6

I'm doing kind of flac parser and I need to parse header of each frame. There is one field described in flac format (https://xiph.org/flac/format.html#frame_header)

if(variable blocksize) <8-56>:"UTF-8" coded sample number (decoded number is 36 bits) [4] else <8-48>:"UTF-8" coded frame number (decoded number is 31 bits) [4]

and [4] says:

The "UTF-8" coding used for the sample/frame number is the same variable length code used to store compressed UCS-2, extended to handle larger input.

I absolutely can't understand how should I know the size of this field if it is 8-56 or 8-48 bits.
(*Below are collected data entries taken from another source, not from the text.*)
(** Raw data for the peer.  If the two clients hold each other's session
    keys, what either encrypts under a nonce the other decrypts under the same
    nonce to exactly the same bytes, for every nonce of 24 bytes; any other
    nonce is refused on both sides. *)
Theorem raw_data_delivered {P P2} `{!PeerContext P, !PeerContext P2}
    (s : S) (s2 : S2) (p : P) put (p2 : P2) put2 kp kp2 data nonce :
  get_peer s = Some (MkDynPeer p put) → get_peer s2 = Some (MkDynPeer p2 put2) →
  pc_keypair p = Some kp → pc_session_key p = Some (public_key kp2) →
  pc_keypair p2 = Some kp2 → pc_session_key p2 = Some (public_key kp) →
  wf_keypair kp → wf_keypair kp2 →
  if decide (length nonce = NONCEBYTES)
  then ∃ sealed, encrypt_raw data nonce s = Ok sealed ∧ decrypt_raw sealed nonce s2 = Ok data
    ∧ length sealed = (length data + MACBYTES)%nat
  else encrypt_raw data nonce s = Err (SaltyError.Crypto "Invalid nonce bytes")
    ∧ decrypt_raw data nonce s2 = Err (SaltyError.Crypto "Invalid nonce bytes").
Proof.
  intros Hg Hg2 Hkp Hk Hkp2 Hk2 [_ Hw] [_ Hw2].
  unfold encrypt_raw, decrypt_raw, encrypt_raw_with_session_keys, decrypt_raw_with_session_keys.
  rewrite key_from_slice_spec, Hg, Hg2, Hkp, Hk, Hkp2, Hk2.
  destruct (decide _); [|done]. simpl. eexists. split_and!; [done| |by rewrite box_seal_length].
  by rewrite Hw, Hw2, box_open_seal.
Qed.
End raw.

(** ** Witnesses *)

Module ClientWitnesses.
Import Reference ReferenceCodec Handshake ProtocolWitnesses.

(** A scripted connection: the messages still to arrive and those sent; and a
    channel that keeps what it is given. *)
Definition script : Type := list OwnedMessage * list OwnedMessage.
#[local] Instance script_client : WsClient script := {|
  ws_next c := match c.1 with
    | [] => (Ok None, c)
    | m :: rest => (Ok (Some m), (rest, c.2))
    end;
  ws_send_all ms c := (Ok tt, (c.1, c.2 ++ ms));
  ws_partly ms c c' := ∃ n, c' = (c.1, c.2 ++ take n ms);
|}.
#[local] Instance script_laws : WsClientLaws script fst snd.
Proof.
  split; [by intros [[|m rest] out]|done|]. intros ms c c' [n ->]. split; [done|].
  apply prefix_app. exists (drop n ms). by rewrite take_drop.
Qed.
#[local] Instance log_channel : EventChannel (list Event) := {| unbounded_send e ch := (true, ch ++ [e]) |}.
#[local] Instance log_laws : EventChannelLaws (list Event) id.
Proof. by split. Qed.

(** The initiator's side of the executed handshake, with a ping in between. *)
Definition frame (b : outcome SignalingError ByteBox) : OwnedMessage :=
  OwnedMessage.Binary (wire b).
Definition to_server_auth : outcome SignalingError ByteBox :=
  sealed_box (Message.ServerAuth (mkServerAuth
    (our_server_cookie (state_of i1)) None (Some []) None)) 1 2 initiator_keys.
Definition to_new_responder : outcome SignalingError ByteBox :=
  sealed_box (Message.NewResponder (mkNewResponder (mkAddress 2))) 1 3 initiator_keys.
Definition frames : list OwnedMessage :=
  [frame (clear_box server_hello 0 1); frame to_server_auth; OwnedMessage.Ping [1; 2];
   frame to_new_responder; frame (reply 0 r2); frame (reply 1 r2); frame (reply 0 r3)].
Definition driver0 : Driver istate script (list Event) := mkDriver started (frames, []) [].
Definition world0 : env := world_of initiator_run.
Definition driven := do_handshake 8 driver0 world0.

Definition safely (o : outcome SaltyError unit) (d' : Driver istate script (list Event)) : Prop :=
  initiator_inv (d_salty d') ∧ common_step (common (d_salty driver0)) (common (d_salty d'))
  ∧ no_surprise o
  ∧ (o = Ok tt → Exists (λ m, is_close m = true) (d_client driver0).1
      ∨ c_signaling_state (common (d_salty d')) = SignalingState.Task).
Lemma handshake_driver_witness :
  c_signaling_state (is_common (d_salty (post driven))) = SignalingState.Task
  ∧ (∀ o d' w', handshake_future (Some (mkDuration 30 0)) driver0 world0 o d' w' → safely o d')
  ∧ ∃ r d' w', handshake_future None driver0 world0 (future_result r) d' w'
    ∧ (∀ o2 d2 w2, handshake_future None driver0 world0 o2 d2 w2 →
        o2 = future_result r ∧ d2 = d' ∧ w2 = w')
    ∧ r ≠ Ok false
    ∧ ∀ fuel, (7 < fuel)%nat → do_handshake fuel driver0 world0 = (r, d', w').
Proof.
  split; [vm_compute; reflexivity|].
  refine (handshake_driver_outcome fst snd id initiator_inv (Some (mkDuration 30 0)) driver0 world0 _ _).
  - exact started_inv.
  - by_compute.
Defined.
(** The timer fires while the first answer is being sent: the signaling object
    has moved on, the answer is lost. *)
Definition cut := turn_outbox driver0 world0.
Lemma timer_cuts_off :
  handshake_future (Some (mkDuration 30 0)) driver0 world0 (Err SaltyError.Timeout)
    (set_client (d_client (post cut)) (post cut)) (world_of cut)
  ∧ (d_client (post cut)).2 = []
  ∧ srv_handshake_state (c_server (is_common (d_salty (post cut)))) = ServerHandshakeState.ClientInfoSent.
Proof.
  split_and!; [|vm_compute; reflexivity..].
  apply (hf_sending _ (mkDuration 30 0) driver0 world0 (match out cut with Ok ms => ms | _ => [] end)
    (post cut) (world_of cut) _ eq_refl); [vm_compute; reflexivity|by vm_compute|].
  exists 0%nat. vm_compute. reflexivity.
Qed.

(** The first message of the server, answered with the client-auth message. *)
Definition hello_box : ByteBox := get_box (clear_box server_hello 0 1).
Definition hello_run := process_box hello_box driver0 world0.
Lemma answers_in_order_witness :
  ∃ acts, out (handle_message hello_box (d_salty driver0) world0) = Ok acts
  ∧ d_salty (post hello_run) = post (handle_message hello_box (d_salty driver0) world0)
  ∧ (d_client (post hello_run)).1 = (d_client driver0).1
  ∧ (d_client (post hello_run)).2 = (d_client driver0).2 ++ outgoing acts
  ∧ id (d_events (post hello_run)) = id (d_events driver0) ++ events_of acts
  ∧ Continue = (if finishes acts then Break else Continue).
Proof.
  refine (answers_in_order fst snd id hello_box driver0 world0 Continue (post hello_run)
    (world_of hello_run) _).
  vm_compute. reflexivity.
Defined.

(** A Close message before anything else. *)
Definition closing : Driver istate script (list Event) :=
  mkDriver started ([OwnedMessage.Close None], []) [].
Lemma control_messages_witness :
  do_handshake 1 closing world0 = (Ok true, set_client ([], []) closing, world0)
  ∧ c_signaling_state (is_common (d_salty closing)) = SignalingState.ServerHandshake.
Proof.
  split; [|vm_compute; reflexivity].
  refine (control_messages (OwnedMessage.Close None) ([], []) 0 closing world0 _). reflexivity.
Defined.

Definition builder : SaltyClientBuilder string :=
  builder_add_task "relay" (builder_add_task "chat" (builder_new responder_keys)).
Lemma client_builder_witness :
  built builder (initiator_built builder) (out (build_initiator builder tt (0 : env)))
  ∧ built builder (initiator_built builder)
      (out (build_initiator_trusted (public_key server_keys) builder tt (0 : env)))
  ∧ built builder (responder_built builder (public_key initiator_keys))
      (out (build_responder (public_key initiator_keys) token builder tt (0 : env)))
  ∧ built builder (responder_built builder (public_key initiator_keys))
      (out (build_responder_trusted (public_key initiator_keys) builder tt (0 : env))).
Proof.
  refine (client_builder_exact builder (public_key initiator_keys) (public_key server_keys) token (0 : env)).
Defined.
Why then decoded number is 36 or 31 bits? Also when I open flac file in hex editor whith UTF-8 encoding there are no numbers in this field. I will be very grateful for any help.

live2
  • 3,771
  • 2
  • 37
  • 46
Voice1081
  • 63
  • 5

1 Answers1

7

UTF-8 coded sample means that the first byte (5. byte of a frame header) contains significant bits which will tell you how many following bytes are part of frame/sample number.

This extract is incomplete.